Use A/B Testing to Increase Revenue and User Satisfaction
Any time there is revenue on the line, it pays to know what compels people to buy. For years marketers in brick-and-mortar stores have studied where to place items, how many products to offer, how to design labels, and how to organize displays so that more shoppers will pull the trigger on an item instead of passing it by.
They’ve done this research with split testing, which is a comparison of the effectiveness of two versions of the same thing; for instance, this could be an advertisement with the same layout and images but with different color text. Marketers understand that people are inscrutable and somewhat fickle. What may seem entirely logical to the product developer or designer may not actually appeal to customers. Smart marketers don’t trust themselves—they test their theories and let the results speak for themselves.
So too should software teams use split, also called A/B, testing to capitalize on the human subconscious, which knows what it likes and wants without following any obvious rhyme or reason. A/B testing doesn’t have to be relegated to email campaigns only; just about any software effort can benefit from knowing what increases revenue or user satisfaction, which ultimately boosts the success of the project.

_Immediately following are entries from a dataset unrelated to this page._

Lemma completion_resume_loop_spec c q s fuel :
  core_ok s -> k_lists s (LSuspend c) = q -> (length q < fuel)%nat ->
  exists s', completion_resume_loop fuel c s = Some (tt, s') /\ core_ok s' /\ all_woken c s s' /\
    (forall t, t ∈ q -> th_state s' t = RT_THREAD_READY).
Proof.
  revert s fuel. induction q as [| t q IH]; intros s fuel Hok Hq Hf; (destruct fuel as [| fuel]; [simpl in Hf; lia |]);
    simpl; krun; rewrite Hq.
  - exists s. split; [done |]. split; [done |]. split; [| intros t Ht; by apply elem_of_nil in Ht].
    split; try done. rewrite Hq. intros t Ht. by apply elem_of_nil in Ht.
  - assert (t ∈ k_lists s (LSuspend c)) as Hin by (rewrite Hq; apply list_elem_of_here).
    destruct (thread_resume_spec t s Hok) as (s1 & E1 & Hok1 & Hmr); [by apply (wait_head_state s (LSuspend c)) |].
    rewrite (run_bind _ _ _ _ _ E1).
    assert (k_lists s1 (LSuspend c) = q) as Hq1 by (by rewrite (mr_lists _ _ _ _ Hmr), decide_False, Hq, lremove_head
      by (try done; pose proof (th_nodup _ _ (proj1 (co_sched _ _ Hok)) (LSuspend c)) as H; rewrite Hq in H; by apply NoDup_cons in H as [? _])).
    destruct (IH s1 fuel Hok1 Hq1) as (s2 & E2 & Hok2 & Haw & Hr); [simpl in Hf; lia |].
    exists s2. split; [done |]. split; [done |].
    assert (forall u, u ∈ t :: q -> th_state s2 u = RT_THREAD_READY) as Hall.
    { intros u [-> |]%elem_of_cons; [| by apply Hr]. destruct (decide (t ∈ q)); [by apply Hr |].
      unfold th_state. rewrite (aw_other _ _ _ Haw) by (by rewrite Hq1). fold (th_state s1 t).
      by rewrite (made_ready_state _ _ _ _ _ Hmr), decide_True. }
    split; [| done]. split.
    + apply Haw.
    + rewrite Hq. done.
    + intros u. rewrite (aw_error _ _ _ Haw). destruct (decide (u = t)) as [-> |].
      * by rewrite (mr_self _ _ _ _ Hmr).
      * by rewrite (mr_other _ _ _ _ Hmr).
    + intros u Hu. rewrite Hq in Hu. apply not_elem_of_cons in Hu as [Hut Huq].
      rewrite (aw_other _ _ _ Haw) by (by rewrite Hq1). by apply Hmr.
    + eapply core_frame_trans; [apply Hmr | apply Haw].
    + rewrite (aw_current _ _ _ Haw). apply Hmr.
Qed.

You can do A/B testing on your project like this: Select two groups of people. Develop two versions of whatever it is you’re testing and give version A to one group and version B to the other group. If version A results in higher open rates, more transactions, or faster progress through a task, we say version A won the test.
Follow some basic guidelines to make the results of the A/B test useful. First, ensure that each test has an actionable item—e.g., subject lines or headings—call-to-action language, or the placement of action items. Make sure these items are actionable to facilitate measurement; two non-clickable calls-to-action can’t be measured.
Always restrict each test to one variable. In an email campaign for instance, it would be a no-no to test two subject lines sent at different times of day because there would be no way to isolate which variable—the subject lines or the timing—made the difference.
Construct a fair comparison to make sure there isn’t an obvious winner. A box that says “FREE SHIPPING for all orders over $25!” isn’t comparable to a box that says “Read our newsletter!”
What if there is no clear test winner? Review the test to make sure there is an obvious measurable difference. Think about anything you may have done that swayed the results in either direction. Ultimately it is okay to have no clear winner if you have created a good, actionable A/B test; it is good to know what your audience responds to and doesn’t respond to as well.